* Exercise instructions
Here are the records. Write out exactly the lines between the one holding "Lemma at_stage_kept S" and the one holding "Proof. apply at_stage_kept. by", inclusive.
(Dataset excerpts begins)
(* ===== verification/ElbState.v ===== *)
(** * What [ensureLoadBalancer] leaves behind

    A classic load balancer as an abstract state that the calls of the API change, and the
    contract of [ensureLoadBalancer] in terms of that state: whatever the service answers,
    success means that the load balancer has the wanted subnets, security groups and
    listeners. *)

From S2P Require Import Prelude GoLib Effects Track AwsApi Tags Config Cloud SecurityGroups SecurityGroupFacts TargetGroups NlbRules Nlb NlbFacts Elb ElbFacts.
Import Strings Errors.

(** ** A classic load balancer *)
Record Balancer := mkBalancer {
  e_subnets : gset string;
  e_groups : gset string;
  e_listeners : list ElbListener;
  e_instances : gset string
}.
(** [None]: there is none of the name. *)
Implicit Types w : option Balancer.

(** No two listeners have the same port. *)
Definition ports_distinct w : Prop := ∀ e, w = Some e → NoDup (l_LoadBalancerPort <$> e_listeners e).

Definition instances_of (d : LoadBalancerDescription) : gset string := list_to_set (ToString <$> lb_Instances d).
Definition described (name : string) w (d : LoadBalancerDescription) : Prop :=
  ∃ e, w = Some e ∧ lb_LoadBalancerName d = Some name ∧ e_instances e = instances_of d ∧ list_to_set (lb_Subnets d) = e_subnets e ∧
    list_to_set (lb_SecurityGroups d) = e_groups e ∧ lb_ListenerDescriptions d = Some <$> e_listeners e.

Definition change_subnets (f : gset string → gset string) w : option Balancer :=
  (λ e, mkBalancer (f (e_subnets e)) (e_groups e) (e_listeners e) (e_instances e)) <$> w.
Definition change_groups (f : gset string → gset string) w : option Balancer :=
  (λ e, mkBalancer (e_subnets e) (f (e_groups e)) (e_listeners e) (e_instances e)) <$> w.
Definition change_listeners (f : list ElbListener → list ElbListener) w : option Balancer :=
  (λ e, mkBalancer (e_subnets e) (e_groups e) (f (e_listeners e)) (e_instances e)) <$> w.
Definition change_instances (f : gset string → gset string) w : option Balancer :=
  (λ e, mkBalancer (e_subnets e) (e_groups e) (e_listeners e) (f (e_instances e))) <$> w.

(** What one call does to the load balancer [name]; a refused call does nothing, and a load
    balancer is only created when there is none. *)
Definition elb_serves (name : string) w (ev : event awsE) w' : Prop :=
  match ev with
  | Ev c r =>
     match c in awsE R return result R → Prop with
     | ELB c =>
        match c in elbE R return result R → Prop with
        | ElbDescribeLoadBalancers names => λ r,
           w' = w ∧ (names = [name] →
             match r with
             | Ok l => match last l with Some d => described name w d | None => w = None end
             | Err e => AsAPIError e = Some "LoadBalancerNotFound" → w = None
             end)
        | ElbCreateLoadBalancer n listeners _ subnets groups _ => λ r,
           if is_ok r && String.eqb n name then
             w = None ∧ w' = Some (mkBalancer (list_to_set subnets) (list_to_set groups) listeners ∅)
           else w' = w
        | DetachLoadBalancerFromSubnets n subnets => λ r,
           w' = if is_ok r && String.eqb n name then change_subnets (λ s, s ∖ list_to_set subnets) w else w
        | AttachLoadBalancerToSubnets n subnets => λ r,
           w' = if is_ok r && String.eqb n name then change_subnets (λ s, s ∪ list_to_set subnets) w else w
        | ApplySecurityGroupsToLoadBalancer n groups => λ r,
           w' = if is_ok r && String.eqb n name then change_groups (λ _, list_to_set groups) w else w
        | DeleteLoadBalancerListeners n ports => λ r,
           w' = if is_ok r && String.eqb n name then
                  change_listeners (filter (λ l, l_LoadBalancerPort l ∉ ports)) w else w
        | CreateLoadBalancerListeners n listeners => λ r,
           w' = if is_ok r && String.eqb n name then change_listeners (λ l, l ++ listeners) w else w
        | RegisterInstancesWithLoadBalancer n ids => λ r,
           w' = if is_ok r && String.eqb n name then change_instances (λ s, s ∪ list_to_set ids) w else w
        | DeregisterInstancesFromLoadBalancer n ids => λ r,
           w' = if is_ok r && String.eqb n name then change_instances (λ s, s ∖ list_to_set ids) w else w
        | ElbDeleteLoadBalancer n => λ r, w' = if is_ok r && bool_decide (n = Some name) then None else w
        | _ => λ _, w' = w
        end
     | _ => λ _, w' = w
     end r
  end.

(** Calls that change none of that. *)
Definition elb_quiet (ev : event awsE) : Prop :=
  match ev_call ev with
  | ELB (ElbCreateLoadBalancer _ _ _ _ _ _) | ELB (DetachLoadBalancerFromSubnets _ _)
  | ELB (AttachLoadBalancerToSubnets _ _) | ELB (ApplySecurityGroupsToLoadBalancer _ _)
  | ELB (DeleteLoadBalancerListeners _ _) | ELB (CreateLoadBalancerListeners _ _)
  | ELB (RegisterInstancesWithLoadBalancer _ _) | ELB (DeregisterInstancesFromLoadBalancer _ _)
  | ELB (ElbDeleteLoadBalancer _) => False
  | _ => True
  end.

Lemma elb_quiet_stable name P ev : elb_quiet ev → stable (elb_serves name) P P ev.
Proof.
  destruct ev as [R c r]. unfold elb_quiet. cbn [ev_call].
  intros Hq w w' Hw Hs.
  destruct c as [R c|R c|R c]; [cbn in Hs; by subst| |cbn in Hs; by subst].
  destruct c; try done; cbn in Hs; try (by subst). by destruct Hs as [-> _].
Qed.

Section elb_contract.
Context {GR : GoRange} (polls : nat) (c : Cloud) (nn : NamespacedName) (name : string)
  (listeners : list ElbListener) (subnetIDs groupIDs : list string) (w0 : option Balancer).

Abbreviation tracks := (tracked (elb_serves name) w0).
Abbreviation keeps := (stable (elb_serves name)).

Lemma tracks_quiet {A} (p : prog awsE A) P t :
  all_calls elb_quiet p → tracks P t → wp p (λ t' _, tracks P t') t.
Proof. intros H. apply wp_tracked. eapply all_calls_mono; [exact H|]. intros. by apply elb_quiet_stable. Qed.

(** A refused call. *)
Lemma elb_refused {R} (call : elbE R) P e : keeps P P (Ev (ELB call) (Err e)).
Proof.
  intros w w' Hw Hs. destruct call; cbn in Hs; try (by subst). by destruct Hs as [-> _].
Qed.

(** A call made under a condition. *)
Lemma wp_maybe {A R} (b : bool) (call : elbE R) f (k : prog awsE (result A))
    (P P' : option Balancer → Prop) (Q : list (event awsE) → outcome (result A) → Prop) t :
  tracks P t →
  (b = false → ∀ w, P w → P' w) → (∀ x, keeps P P' (Ev (ELB call) (Ok x))) →
  (∀ t e, tracks P t → Q t (Done (Err e))) → (∀ t, tracks P' t → wp k Q t) →
  wp (let? _ := (if b then let? _ := elb call else f in Ret (Ok tt) else Ret (Ok tt)) in k) Q t.
Proof.
  intros Ht Hno Hyes Herr Hk. rewrite wp_try. destruct b; [|by apply Hk; eapply tracked_mono; eauto].
  rewrite wp_try_with. intros [x|e]; cbn [wp].
  - apply Hk. by eapply tracked_snoc.
  - apply Herr. eapply tracked_snoc; [done|apply elb_refused].
Qed.

(** The same for a call whose error is returned as it is. *)
Lemma wp_when {A} (b : bool) (call : elbE unit) (k : prog awsE (result A))
    (P P' : option Balancer → Prop) (Q : list (event awsE) → outcome (result A) → Prop) t :
  tracks P t →
  (b = false → ∀ w, P w → P' w) → keeps P P' (Ev (ELB call) (Ok tt)) →
  (∀ t e, tracks P t → Q t (Done (Err e))) → (∀ t, tracks P' t → wp k Q t) →
  wp (let? _ := (if b then elb call else Ret (Ok tt)) in k) Q t.
Proof.
  intros Ht Hno Hyes Herr Hk. rewrite wp_try. destruct b; [|by apply Hk; eapply tracked_mono; eauto].
  intros [[]|e]; cbn [wp].
  - apply Hk. by eapply tracked_snoc.
  - apply Herr. eapply tracked_snoc; [done|apply elb_refused].
Qed.

(** *** How a run ends *)
Definition listeners_exact (l : list ElbListener) : Prop :=
  (∀ x, x ∈ listeners → ∃ a, a ∈ l ∧ elbListenersAreEqual a x = true) ∧
  (∀ a, a ∈ l → ∃ x, x ∈ listeners ∧ elbListenersAreEqual a x = true).
(** A load balancer that existed still does, with the listeners that are wanted. *)
Definition elb_kept w : Prop :=
  ∀ e0, w0 = Some e0 → ∃ e, w = Some e ∧ ∀ a x, a ∈ e_listeners e0 → x ∈ listeners →
    elbListenersAreEqual a x = true → a ∈ e_listeners e.
Definition elb_exact w : Prop :=
  ∃ e, w = Some e ∧ e_subnets e = list_to_set subnetIDs ∧ e_groups e = list_to_set groupIDs ∧
    listeners_exact (e_listeners e).
(** The instances of the load balancer are those of the description. *)
Definition registered (d : LoadBalancerDescription) w : Prop :=
  lb_LoadBalancerName d = Some name ∧ ∃ e, w = Some e ∧ e_instances e = instances_of d.
Definition elb_ends {A} (R : A → option Balancer → Prop) (t : list (event awsE)) (o : outcome (result A)) : Prop :=
  tracks elb_kept t ∧ match o with Done (Ok a) => tracks (λ w, elb_exact w ∧ R a w) t | _ => True end.

Context (Hports : NoDup (l_LoadBalancerPort <$> listeners))
  (Hports0 : ports_distinct w0).

(** ** The update *)
Section update.
Context (d : LoadBalancerDescription).

(** The load balancer was as described; now it has these subnets, groups and listeners. *)
Definition at_stage (S G : gset string) (L : list ElbListener → list ElbListener → Prop) w : Prop :=
  ∃ e0 e, w0 = Some e0 ∧ list_to_set (lb_Subnets d) = e_subnets e0 ∧
    list_to_set (lb_SecurityGroups d) = e_groups e0 ∧
    lb_ListenerDescriptions d = Some <$> e_listeners e0 ∧ lb_LoadBalancerName d = Some name ∧
    w = Some e ∧ e_instances e = instances_of d ∧ e_subnets e = S ∧ e_groups e = G ∧ L (e_listeners e0) (e_listeners e).

Definition L_same (l0 l : list ElbListener) : Prop := l = l0.
Definition L_pruned (l0 l : list ElbListener) : Prop :=
  l = filter (λ a, l_LoadBalancerPort a ∉ (syncElbListeners listeners (Some <$> l0)).2) l0.
Definition L_synced (l0 l : list ElbListener) : Prop := l = listenersAfter listeners l0.

Lemma kept_listener l0 a x :
  NoDup (l_LoadBalancerPort <$> l0) → a ∈ l0 → x ∈ listeners → elbListenersAreEqual a x = true →
  l_LoadBalancerPort a ∉ (syncElbListeners listeners (Some <$> l0)).2.
Proof.
  intros Hnd Ha Hx He. rewrite syncElbListeners_spec. cbv zeta. cbn [snd]. rewrite list_elem_of_omap.
  intros (o & (b & -> & Hb)%list_elem_of_fmap & E). cbn in E.
  destruct (findListener b 0 listeners) eqn:Ef; [done|]. injection E as E.
  assert (a = b) as <- by by eapply NoDup_key. eapply findListener_None in Ef; [|done]. congruence.
Qed.

Lemma at_stage_kept S G (L : list ElbListener → list ElbListener → Prop) w :
  (∀ l0 l, L l0 l → ∀ a, a ∈ l0 → l_LoadBalancerPort a ∉ (syncElbListeners listeners (Some <$> l0)).2 → a ∈ l) →
  at_stage S G L w → elb_kept w.
Proof.
  intros HL (e0 & e & Hw0 & _ & _ & _ & _ & Hw & _ & _ & _ & Hl) e0' Hw0'. assert (e0' = e0) as -> by congruence.
  exists e. split; [done|]. intros a x Ha Hx He. eapply HL; [done..|]. eapply kept_listener; eauto.
Qed.

Lemma kept_same S G w : at_stage S G L_same w → elb_kept w.
Proof. apply at_stage_kept. by intros l0 l ->. Qed.
Lemma elb_kept_pruned S G w : at_stage S G L_pruned w → elb_kept w.
Proof. apply at_stage_kept. intros l0 l -> a Ha Hn. by apply list_elem_of_filter. Qed.
Lemma kept_synced S G w : at_stage S G L_synced w → elb_kept w.
Proof.
  apply at_stage_kept. intros l0 l -> a Ha Hn. unfold listenersAfter.
  destruct (syncElbListeners _ _) as [adds rems]. apply elem_of_app. left. by apply list_elem_of_filter.
Qed.

Lemma at_stage_start w : w = w0 → described name w0 d →
  at_stage (list_to_set (lb_Subnets d)) (list_to_set (lb_SecurityGroups d)) L_same w.
Proof. intros -> (e & Hw & Hn & HI & HS & HG & HL). exists e, e. by split_and!. Qed.

Lemma at_stage_exact w :
  at_stage (list_to_set subnetIDs) (list_to_set groupIDs) L_synced w → elb_exact w.
Proof.
  intros (e0 & e & Hw0 & _ & _ & _ & _ & Hw & _ & HS & HG & HL). exists e. split_and!; [done..|].
  rewrite HL. destruct (syncElbListeners_exact listeners (e_listeners e0) Hports (Hports0 e0 Hw0)) as (H1 & H2 & _).
  by split.
Qed.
(Dataset excerpts ends)
* Task solution
Lemma at_stage_kept S G (L : list ElbListener → list ElbListener → Prop) w :
  (∀ l0 l, L l0 l → ∀ a, a ∈ l0 → l_LoadBalancerPort a ∉ (syncElbListeners listeners (Some <$> l0)).2 → a ∈ l) →
  at_stage S G L w → elb_kept w.
Proof.
  intros HL (e0 & e & Hw0 & _ & _ & _ & _ & Hw & _ & _ & _ & Hl) e0' Hw0'. assert (e0' = e0) as -> by congruence.
  exists e. split; [done|]. intros a x Ha Hx He. eapply HL; [done..|]. eapply kept_listener; eauto.
Qed.

Lemma kept_same S G w : at_stage S G L_same w → elb_kept w.
Proof. apply at_stage_kept. by intros l0 l ->. Qed.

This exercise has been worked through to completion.